___ Materials provided ___
(* ===== verification/StateDB.v ===== *)
(** * The world state the plugins share (src/ethereum/core/state, src/libs/common/vm)

    Accounts are 160-bit numbers.  [StateDB] keeps the balances and the storage
    of the inner contracts.  The storage is typed: a value stored RLP-encoded
    under a byte key is kept as the value itself under the arguments of its key
    builder, an absent or empty value being a missing entry.  The file Keys
    proves that the key builders do not collide. *)

From S2P Require Import Prelude.

(** ** The inner contracts *)

Definition RestrictingContractAddr : Z := 0x1000000000000000000000000000000000000001.
Definition StakingContractAddr : Z := 0x1000000000000000000000000000000000000002.
Definition RewardManagerPoolAddr : Z := 0x1000000000000000000000000000000000000003.
Definition SlashingContractAddr : Z := 0x1000000000000000000000000000000000000004.
Definition GovContractAddr : Z := 0x1000000000000000000000000000000000000005.
Definition DelegateRewardPoolAddr : Z := 0x1000000000000000000000000000000000000006.

(** ** Restricting records (src/pos/restricting/restricting_types.go) *)

Record RestrictingInfo := {
  NeedRelease : Z;
  AdvanceAmount : Z;
  CachePlanAmount : Z;
  ReleaseList : list Z }.

Record RestrictingPlan := {
  planEpoch : Z;
  planAmount : Z }.

(** The storage of the restricting contract: account info, the number of
    records of an epoch, the account at an index of an epoch, the amount an
    account releases at an epoch, and the foundation's genesis plans. *)
Record RestrictingStore := {
  infoOf : gmap Z RestrictingInfo;
  epochNumber : gmap Z Z;
  releaseAccount : gmap (Z * Z) Z;
  releaseAmount : gmap (Z * Z) Z;
  genesisPlans : option (list Z) }.

(** The storage of the reward pool contract, by year. *)
Record RewardPoolStore := {
  yearEndCumulativeIssue : gmap Z Z;
  yearEndBalance : gmap Z Z }.

Record StateDB := {
  balances : gmap Z Z;
  restrictingStore : RestrictingStore;
  rewardPoolStore : RewardPoolStore;
  (* evidence already punished, under the slashing contract *)
  slashedEvidence : gmap (Z * Z * Z) Z }.

(** ** Field updates *)

Definition with_balances (f : gmap Z Z → gmap Z Z) (s : StateDB) : StateDB :=
  {| balances := f (balances s); restrictingStore := restrictingStore s;
     rewardPoolStore := rewardPoolStore s; slashedEvidence := slashedEvidence s |}.

Definition with_restricting (f : RestrictingStore → RestrictingStore) (s : StateDB)
    : StateDB :=
  {| balances := balances s; restrictingStore := f (restrictingStore s);
     rewardPoolStore := rewardPoolStore s; slashedEvidence := slashedEvidence s |}.

Definition with_rewardPool (f : RewardPoolStore → RewardPoolStore) (s : StateDB)
    : StateDB :=
  {| balances := balances s; restrictingStore := restrictingStore s;
     rewardPoolStore := f (rewardPoolStore s); slashedEvidence := slashedEvidence s |}.

Definition with_evidence (f : gmap (Z * Z * Z) Z → gmap (Z * Z * Z) Z) (s : StateDB)
    : StateDB :=
  {| balances := balances s; restrictingStore := restrictingStore s;
     rewardPoolStore := rewardPoolStore s; slashedEvidence := f (slashedEvidence s) |}.

(** ** Balances

    Neither [AddBalance] nor [SubBalance] checks anything: a balance is an
    integer of any size and may become negative. *)

Definition GetBalance (s : StateDB) (addr : Z) : Z := default 0 (balances s !! addr).

Definition SetBalance (addr amount : Z) (s : StateDB) : StateDB :=
  with_balances (<[addr := amount]>) s.

Definition AddBalance (addr amount : Z) (s : StateDB) : StateDB :=
  if amount =? 0 then s else SetBalance addr (GetBalance s addr + amount) s.

Definition SubBalance (addr amount : Z) (s : StateDB) : StateDB :=
  if amount =? 0 then s else SetBalance addr (GetBalance s addr - amount) s.

(** The coins in existence. *)
Definition total_supply (s : StateDB) : Z := msum (λ b, b) (balances s).

Lemma GetBalance_Set addr x s b :
  GetBalance (SetBalance addr x s) b = if b =? addr then x else GetBalance s b.
Proof.
  unfold GetBalance, SetBalance; cbn. destruct (Z.eqb_spec b addr) as [->|].
  - by rewrite lookup_insert_eq.
  - by rewrite lookup_insert_ne.
Qed.

Lemma GetBalance_Add addr x s b :
  GetBalance (AddBalance addr x s) b = GetBalance s b + (if b =? addr then x else 0).
Proof.
  unfold AddBalance. destruct (Z.eqb_spec x 0) as [->|]; [case_match; lia|].
  rewrite GetBalance_Set. case_match; bool_to_prop; subst; lia.
Qed.

Lemma GetBalance_Sub addr x s b :
  GetBalance (SubBalance addr x s) b = GetBalance s b - (if b =? addr then x else 0).
Proof.
  unfold SubBalance. destruct (Z.eqb_spec x 0) as [->|]; [case_match; lia|].
  rewrite GetBalance_Set. case_match; bool_to_prop; subst; lia.
Qed.

Lemma total_supply_Set addr x s :
  total_supply (SetBalance addr x s) = total_supply s + (x - GetBalance s addr).
Proof.
  unfold total_supply, SetBalance, GetBalance; cbn. rewrite msum_insert.
  unfold at_key. destruct (balances s !! addr); cbn; lia.
Qed.

Lemma total_supply_Add addr x s :
  total_supply (AddBalance addr x s) = total_supply s + x.
Proof.
  unfold AddBalance. destruct (Z.eqb_spec x 0); [lia|]. rewrite total_supply_Set. lia.
Qed.

Lemma total_supply_Sub addr x s :
  total_supply (SubBalance addr x s) = total_supply s - x.
Proof.
  unfold SubBalance. destruct (Z.eqb_spec x 0); [lia|]. rewrite total_supply_Set. lia.
Qed.

Lemma restrictingStore_Add addr x s :
  restrictingStore (AddBalance addr x s) = restrictingStore s.
Proof. unfold AddBalance. by case_match. Qed.

Lemma restrictingStore_Sub addr x s :
  restrictingStore (SubBalance addr x s) = restrictingStore s.
Proof. unfold SubBalance. by case_match. Qed.

Lemma rewardPoolStore_Add addr x s :
  rewardPoolStore (AddBalance addr x s) = rewardPoolStore s.
Proof. unfold AddBalance. by case_match. Qed.

Lemma rewardPoolStore_Sub addr x s :
  rewardPoolStore (SubBalance addr x s) = rewardPoolStore s.
Proof. unfold SubBalance. by case_match. Qed.

Lemma rewardPoolStore_with f s :
  rewardPoolStore (with_rewardPool f s) = f (rewardPoolStore s).
Proof. done. Qed.

Lemma GetBalance_with_rewardPool f s a :
  GetBalance (with_rewardPool f s) a = GetBalance s a.
Proof. done. Qed.

Lemma total_supply_with_rewardPool f s :
  total_supply (with_rewardPool f s) = total_supply s.
Proof. done. Qed.

Lemma GetBalance_with_restricting f s a :
  GetBalance (with_restricting f s) a = GetBalance s a.
Proof. done. Qed.

Lemma total_supply_with_restricting f s :
  total_supply (with_restricting f s) = total_supply s.
Proof. done. Qed.

Create Rewrite HintDb state.
#[export] Hint Rewrite GetBalance_Add GetBalance_Sub total_supply_Add total_supply_Sub
  restrictingStore_Add restrictingStore_Sub GetBalance_with_restricting
  total_supply_with_restricting rewardPoolStore_Add rewardPoolStore_Sub rewardPoolStore_with
  GetBalance_with_rewardPool total_supply_with_rewardPool : state.

(** ** Transfers *)

Definition transferAmount (from to amount : Z) (s : StateDB) : StateDB :=
  AddBalance to amount (SubBalance from amount s).

Lemma GetBalance_transfer from to x s b :
  GetBalance (transferAmount from to x s) b =
    GetBalance s b - (if b =? from then x else 0) + (if b =? to then x else 0).
Proof. unfold transferAmount. by autorewrite with state. Qed.

Lemma total_supply_transfer from to x s :
  total_supply (transferAmount from to x s) = total_supply s.
Proof. unfold transferAmount. autorewrite with state. lia. Qed.

Lemma restrictingStore_transfer from to x s :
  restrictingStore (transferAmount from to x s) = restrictingStore s.
Proof. unfold transferAmount. by autorewrite with state. Qed.

#[export] Hint Rewrite GetBalance_transfer total_supply_transfer
  restrictingStore_transfer : state.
___
State the number of lines in the records that include "destruct", and write nothing else.

[Response area] 6